First, the appellant was found guilty of one specification each of wrongful use and wrongful transfer of marihuana, both charged as violations of Article 134, UCMJ, 10 U.S.C. § 934. The military judge determined that the maximum period of confinement authorized for each of these offenses was 5 years. See paragraph 127c, Table of Maximum Punishments, Manual for Courts-Martial, United States, 1969 (Revised edition). The appellant asserts the maximum period of confinement authorized for each of these offenses should be 2 years in light of our decision in United States v. Courtney, supra. He points out that for substantially the same conduct a member of the United States Navy could be prosecuted under Article 92, UCMJ, 10 U.S.C. § 892, for violations of Article 1151, U. S. Navy Regulations (26 February 1973), and be subjected to a maximum period of confinement of 2 years for each offense. See paragraph 127c, Table of Maximum Punishments, supra. In substance, the appellant, as a member of the Air Force, seeks the benefit of a naval regulation which reduces for sailors the maximum punishment authorized by the President in the Manual for such marihuana offenses. Such an argument for interservice equality below the presidential limit was rejected under similar circumstances in United States v. Hoesing, 5 M.J. 355 (C.M.A.1978). We are not persuaded at the present time to depart from our most recent pronouncement in this area of the law.

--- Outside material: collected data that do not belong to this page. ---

Lemma waiter_served es puts p i id : poolInv puts p → receivers p !! i = Some id →
  Expire id ∉ es → (i < length (putConns es))%nat → ∃ c, (id, Got c) ∈ answers (poolRun es p).
Proof.
  revert puts p i. induction es as [|e es IH]; intros puts p i H Hi Hx Hl; [simpl in Hl; lia|].
  assert (Hne : receivers p ≠ []) by (intros Hn; by rewrite Hn in Hi).
  apply not_elem_of_cons in Hx as [Hxe Hx]. destruct e as [id'|c|id']; simpl in *.
  - eapply (IH puts _ i); [by apply poolInv_take| |done|done].
    rewrite (take_waits puts) by done. simpl. by apply lookup_app_l_Some.
  - destruct (receivers p) as [|r rs] eqn:Er; [done|]. destruct i as [|i]; simpl in Hi.
    + injection Hi as ->. exists c. apply answers_kept. unfold pool_put. rewrite Er. simpl.
      rewrite elem_of_app. right. by apply list_elem_of_singleton.
    + eapply (IH (puts ++ [c]) _ i); [by apply poolInv_put| |done|lia]. unfold pool_put. by rewrite Er.
  - destruct (filter_lookup_earlier _ _ _ id' Hi) as (j & Hj & Hl'); [congruence|].
    unfold pool_expire. case_decide.
    + eapply (IH puts _ j); [|done|done|lia].
      replace (answer _ _ _) with (pool_expire id' p) by (unfold pool_expire; by rewrite decide_True).
      by apply poolInv_expire.
    + by eapply (IH puts _ i).
Qed.

(** C29: A taker that waits is served.  In every reachable state, a take that is
    at position [i] among the waiting ones returns a connection once [i + 1]
    connections are put back, whatever else happens meanwhile, unless its own
    timer expires first. *)
Theorem pool_waiter_served sz before es i id :
  receivers (poolRun before (pool_init sz)) !! i = Some id →
  Expire id ∉ es → (i < length (putConns es))%nat →
  ∃ c, (id, Got c) ∈ answers (poolRun (before ++ es) (pool_init sz)).
Proof.
  intros Hi Hx Hl. unfold poolRun at 1. rewrite foldl_app.
  eapply waiter_served; [|exact Hi|done|done].
  exact (poolRun_inv before [] _ (poolInv_init sz)).
Qed.

(** ** Streams *)

(** The places of the goroutine that copies from the local connection to the
    remote one, and of the loop that copies back.  A place is what comes next. *)
Inductive localPC := LRead | LCheckRead | LCount | LWrite | LCheckWrite | LCountWrite | LDone.
Inductive remotePC := RContext | RRead | RCheckRead | RCount | RWrite | RCheckWrite | RCountWrite | RDone.
(* ===== verification/HttpCore.v ===== *)
(** * The rest of the HTTP core (src/ngx_http_core.go)

    The TLS configuration that the ssl options give, the cache of client
    sessions, the default port, and the options of [httpCoreConfig]. *)

From S2P Require Import Prelude GoStrings GoNet Values Stmt Routing RoutingFacts Listen.

#[local] Open Scope Z_scope.

(** ** TLS *)

(** What [tls.LoadX509KeyPair] accepts, and the files that can be read. *)
Class TLSEnv := { keyPairLoads : string → string → bool; ReadFile : string → option (list Z) }.

(** The fields of [tls.Config] that the code sets. *)
Record tlsConfig := mkTLSConfig {
  Certificates : list (string * string);
  CipherSuites : list Z;
  PreferServerCipherSuites : bool;
  SessionTicketsDisabled : bool;
  SessionTicketKeys : list (list Z);
  ClientSessionCache : bool;
  NextProtos : list string;
}.

(** [copy] into an array of 32 bytes. *)
Definition copy32 (b : list Z) : list Z := take 32 (b ++ replicate 32 0).

Section TLS.
Context `{TE : TLSEnv}.

(** [sslOptions.config]: [None] for an error. *)
Definition sslOptions_config (ss : sslOptions) : option tlsConfig :=
  if negb (keyPairLoads (value (certificate ss)) (value (certificateKey ss))) then None
  else
    keys ← (if set (sessionTicketKey ss)
            then b ← ReadFile (value (sessionTicketKey ss)); Some [copy32 b]
            else Some []);
    Some (mkTLSConfig
      [(value (certificate ss), value (certificateKey ss))]
      (if set (ciphers ss) then (λ f, default 0 (standardCipherSuits !! f)) <$> value (ciphers ss) else [])
      (set (preferServerCiphers ss) && value (preferServerCiphers ss))
      (set (sessionTickets ss) && negb (value (sessionTickets ss)))
      keys
      (set (sessionCache ss))
      (if set (protocols ss) then value (protocols ss) else [])).
End TLS.

(** [tlsClientCache]: the sessions by key, shared by all configurations. *)
Definition tlsCache_Get {A} (key : string) (cache : gmap string A) : option A := cache !! key.
Definition tlsCache_Put {A} (key : string) (cs : A) (cache : gmap string A) : gmap string A := <[key := cs]> cache.

(** ** Which suites are configured *)

(** Every name is one that the table knows. *)
Definition ciphersKnown (ss : sslOptions) : Prop := Forall (λ f, is_Some (standardCipherSuits !! f)) (value (ciphers ss)).

#[local] Opaque standardCipherSuits.

Section Suites.
Context `{E : Env} `{TE : TLSEnv}.

Lemma standardCiphers_known cs :
  Forall (λ f, is_Some (standardCipherSuits !! f)) (cipher_String <$> standardCiphers cs).
Proof.
  unfold standardCiphers. apply Forall_fmap, Forall_forall. intros c Hc.
  by apply list_elem_of_filter in Hc as [Hc _].
Qed.

Lemma load_ciphersKnown r ss ss' : sslOptions_load r ss = Ok (Some ss') → ciphersKnown ss → ciphersKnown ss'.
Proof.
  destruct r as [nm args kids]. intros H Hk. unfold sslOptions_load in H. cbn [rule_name rule_args] in H.
  load_cases H; unfold fileCase, onOffCase, withArg in H; destruct args as [|a args]; load_result H; try exact Hk.
  unfold ciphersKnown in *. simpl. apply Forall_app. split; [exact Hk|apply standardCiphers_known].
Qed.

Lemma sslLoop_ciphersKnown rules ss ss' : sslLoop rules ss = Ok ss' → ciphersKnown ss → ciphersKnown ss'.
Proof.
  revert ss. induction rules as [|b bs IH]; intros ss H Hk; simpl in H; [by injection H as <-|].
  apply bind_Ok_inv in H as ([ss1|] & H1 & H); [|by injection H as <-].
  eapply IH; [exact H|]. by eapply load_ciphersKnown.
Qed.

Lemma parseListen_ciphersKnown root path r port ls :
  parseListen root path r port = Ok ls → ciphersKnown (sslOpts ls).
Proof.
  unfold parseListen. intros H.
  set (ls0 := match rule_args r with [] => _ | a :: more => _ end) in H.
  assert (H0 : sslOpts ls0 = zeroSsl).
  { unfold ls0. destruct (rule_args r) as [|a more]; [done|]. destruct (listenAddr a port).
    by rewrite listenFlags_sslOpts. }
  assert (Hz : ciphersKnown zeroSsl) by apply Forall_nil_2.
  destruct (ssl ls0); [|injection H as <-; by rewrite H0].
  apply bind_Ok_inv in H as ([p1 r1] & _ & H). apply bind_Ok_inv in H as ([p2 r2] & _ & H).
  apply bind_Ok_inv in H as (so1 & L1 & H). apply bind_Ok_inv in H as (so2 & L2 & H). injection H as <-. simpl.
  rewrite H0 in L1. eapply sslLoop_ciphersKnown; [exact L2|]. by eapply sslLoop_ciphersKnown.
Qed.

(** The suites of a listener.  Whatever ciphers the configuration names, the
    suites of an ssl listener are suites of the standard table: a name that the
    table does not have is left out, and never ends up as the suite zero. *)
Theorem listener_suites root path r port ls c :
  parseListen root path r port = Ok ls → sslOptions_config (sslOpts ls) = Some c →
  Forall (λ id, ∃ f, standardCipherSuits !! f = Some id) (CipherSuites c) ∧
  Certificates c = [(value (certificate (sslOpts ls)), value (certificateKey (sslOpts ls)))].
Proof.
  intros Hl Hc. apply parseListen_ciphersKnown in Hl. unfold sslOptions_config in Hc.
  destruct (negb _); [done|]. apply bind_Some in Hc as (keys & _ & [= <-]). simpl. split; [|done].
  destruct (set (ciphers (sslOpts ls))); [|constructor]. apply Forall_fmap.
  eapply Forall_impl; [exact Hl|]. intros f [id Hf]. exists f. by rewrite Hf.
Qed.
End Suites.

#[local] Transparent standardCipherSuits.

(** ** The default port *)

(** [defaultPort]: [port] is what the variable [ngxPort] holds, [free] says which
    ports can be bound. *)
Definition ngxDefaultPort (free : Z → bool) (port : option Z) : res Z * option Z :=
  match port with
  | Some p => (Ok p, port)
  | None =>
    if free 80 then (Ok 80, Some 80)
    else if free 8000 then (Ok 8000, Some 8000)
    else (Panic ExplicitPanic, None)
  end.

(** ** The options of the core *)

Record httpCoreConfig := mkCoreConfig {
  cc_root : stringValue; cc_alias : stringValue;
  body_bufferSize : intValue; body_timeout : durationValue; body_maxSize : intValue;
}.

Definition noCoreConfig : httpCoreConfig :=
  mkCoreConfig (mkValue false "") (mkValue false "") (mkValue false 0) (mkValue false 0) (mkValue false 0).

Definition set_cc_root (v : string) (c : httpCoreConfig) : httpCoreConfig :=
  mkCoreConfig (value_store v (cc_root c)) (cc_alias c) (body_bufferSize c) (body_timeout c) (body_maxSize c).
Definition set_cc_alias (v : string) (c : httpCoreConfig) : httpCoreConfig :=
  mkCoreConfig (cc_root c) (value_store v (cc_alias c)) (body_bufferSize c) (body_timeout c) (body_maxSize c).
Definition set_bufferSize (v : Z) (c : httpCoreConfig) : httpCoreConfig :=
  mkCoreConfig (cc_root c) (cc_alias c) (value_store v (body_bufferSize c)) (body_timeout c) (body_maxSize c).
Definition set_timeout (v : Z) (c : httpCoreConfig) : httpCoreConfig :=
  mkCoreConfig (cc_root c) (cc_alias c) (body_bufferSize c) (value_store v (body_timeout c)) (body_maxSize c).

Section Core.
Context `{E : Env}.

(** [httpCoreConfig.load]: [None] for an error.  The last case stores into the
    field of the buffer size. *)
Definition httpCoreConfig_load (r : rule) (c : httpCoreConfig) : res (option httpCoreConfig) :=
  let first := go_index (rule_args r) 0 in
  let named s := (rule_name r =? s)%string in
  if named "root" then a ← first; Ok (Some (set_cc_root a c))
  else if named "alias" then a ← first; Ok (Some (set_cc_alias a c))
  else if named "client_body_buffer_size" then
    a ← first; Ok (v ← ToBytes a; Some (set_bufferSize (toInt64 v) c))
  else if named "client_body_timeout" then
    a ← first; Ok (v ← ParseDuration a; Some (set_timeout v c))
  else if named "client_max_body_size" then
    a ← first; Ok (v ← ToBytes a; Some (set_bufferSize (toInt64 v) c))
  else Ok (Some c).

Fixpoint loadCore (rs : list rule) (c : httpCoreConfig) : res (option httpCoreConfig) :=
  match rs with
  | [] => Ok (Some c)
  | r :: rs =>
    o ← httpCoreConfig_load r c;
    match o with Some c => loadCore rs c | None => Ok None end
  end.

(** The size that a directive of one of the two names gives. *)
Definition sizeOf (r : rule) : option Z :=
  if (rule_name r =? "client_body_buffer_size")%string || (rule_name r =? "client_max_body_size")%string
  then a ← rule_args r !! 0%nat; v ← ToBytes a; Some (toInt64 v) else None.

Lemma load_sizes r c c' : httpCoreConfig_load r c = Ok (Some c') →
  body_maxSize c' = body_maxSize c ∧
  body_bufferSize c' = match sizeOf r with Some v => mkValue true v | None => body_bufferSize c end.
Proof.
  unfold httpCoreConfig_load, sizeOf, go_index. intros H.
  repeat match type of H with
  | (if (?n =? ?s)%string then _ else _) = _ =>
      let Eq := fresh "Eq" in
      destruct (n =? s)%string eqn:Eq; [apply String.eqb_eq in Eq; rewrite ?Eq|]
  end; try (destruct (rule_args r !! 0%nat) as [a|]; [|done]); simpl in *.
  all: try (destruct (ToBytes a)); try (destruct (ParseDuration a)); simpl in *; simplify_eq; try done.
Qed.

(** The sizes of the core.  The limit of a request body is never set; the
    directive for it writes the size of the buffer, which is that of the last of
    the two directives. *)
Theorem core_sizes rs c :
  loadCore rs noCoreConfig = Ok (Some c) →
  body_maxSize c = mkValue false 0 ∧
  body_bufferSize c = match last (omap sizeOf rs) with Some v => mkValue true v | None => mkValue false 0 end.
Proof.
  change (mkValue false 0) with (body_maxSize noCoreConfig) at 1.
  change (mkValue false 0) with (body_bufferSize noCoreConfig).
  generalize noCoreConfig. induction rs as [|r rs IH]; intros c0 H; simpl in H.
  - by injection H as <-.
  - apply bind_Ok_inv in H as ([c1|] & H1 & H); [|done]. apply load_sizes in H1 as [M1 B1].
    apply IH in H as [-> ->]. rewrite M1, B1. split; [done|]. simpl.
    destruct (sizeOf r) as [v|]; [|done]. simpl. rewrite last_cons. by destruct (last _).
Qed.
End Core.

(** ** The theorems at work *)

#[local] Instance smallEnv : Env := {|
  Listen.ToBytes s := if (s =? "1K")%string then Some 1024 else Some 2048; canOpen _ := true;
  Listen.ParseDuration _ := None; urlParse _ := None; opensslOutput _ := Some "AES128-SHA256:AES128-SHA" |}.
#[local] Instance allKeys : TLSEnv := {| keyPairLoads _ _ := true; ReadFile _ := None |}.

Definition secured : rule :=
  mkRule "http" [] [mkRule "server" [] [mkRule "listen" ["443"; "ssl"] []; mkRule "ssl_ciphers" ["ALL"] []]].
Definition securedListen : httpListenOpts :=
  match parseListen secured [0%nat; 0%nat] (mkRule "listen" ["443"; "ssl"] []) "80" with
  | Ok l => l | _ => mkListen "" "" false false false false false zeroSsl end.
Definition securedConfig : tlsConfig :=
  match sslOptions_config (sslOpts securedListen) with Some c => c | None => mkTLSConfig [] [] false false [] false [] end.

Lemma listener_suites_witness :
  CipherSuites securedConfig = [0x003c] ∧
  Forall (λ id, ∃ f, standardCipherSuits !! f = Some id) (CipherSuites securedConfig) ∧
  Certificates securedConfig = [("", "")].
Proof.
  split; [vm_compute; reflexivity|].
  apply (listener_suites secured [0%nat; 0%nat] (mkRule "listen" ["443"; "ssl"] []) "80" securedListen securedConfig);
    vm_compute; reflexivity.
Defined.

Definition twoSizes : list rule :=
  [mkRule "client_body_buffer_size" ["1K"] []; mkRule "client_max_body_size" ["2K"] []].

Lemma core_sizes_witness :
  loadCore twoSizes noCoreConfig = Ok (Some (set_bufferSize 2048 noCoreConfig)) ∧
  body_maxSize (set_bufferSize 2048 noCoreConfig) = mkValue false 0 ∧
  body_bufferSize (set_bufferSize 2048 noCoreConfig) =
    match last (omap sizeOf twoSizes) with Some v => mkValue true v | None => mkValue false 0 end.
Proof.
  split; [vm_compute; reflexivity|].
  apply (core_sizes twoSizes (set_bufferSize 2048 noCoreConfig)). vm_compute. reflexivity.
Defined.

The appellant’s second allegation of a denial of equal protection of the law is based on facts noticeably distinguishable from his prior argument. Moreover, an additional legal issue is raised which concerns the President’s power under Article 56, UCMJ, 10 U.S.C. § 856, to prescribe the limits of punishment which a court-martial may not exceed.
The appellant was charged under Article 92, UCMJ, with violating paragraph 4-4, AFR 30-2 (8 November 1976), by wrongfully having in his possession .05 grams, more or less, of phencyclidine.
It must be pointed out that this same conduct, possession of phencyclidine, when committed in the territorial United States by a service member is punishable in a federal court as a violation of 21 U.S.C. § 844. See also 21 U.S.C. § 812(c), Schedule III(b)(7); United States v. Gladue, 4 M.J. 1, 5 (C.M.A.1977). Accordingly, it may be charged under Article 134, UCMJ, as a crime and offense not capital. See paragraph 213e, Manual, supra. However, no punishment is listed in the Table of Maximum Punishments for this specific offense of possession of phencyclidine as a violation of Article 134, UCMJ.
Offenses not listed in the table and not included within an offense listed, or not closely related to either, are punishable as authorized by the United States Code (see, generally, Title 18) or the Code of the District of Columbia, whichever prescribed punishment is the lesser, or as authorized by the custom of the service. When the maximum punishment is thus determined by reference to the United States Code or the Code of the District of Columbia and the respective code provides for confinement or imprisonment for a specified period or not more than a specified period, the maximum punishment by court-martial includes confinement at hard labor for that period.
The United States Code authorizes confinement at hard labor for 1 year for such an offense. See 21 U.S.C. § 844. The Code of the District of Columbia also authorizes a maximum of 1 year confinement at hard labor. See United States v. Bartram, 4 M.J. 510, 511 (A.C.M.R.1977), rev’d on other grounds, 4 M.J. 268 (C.M.A.1978).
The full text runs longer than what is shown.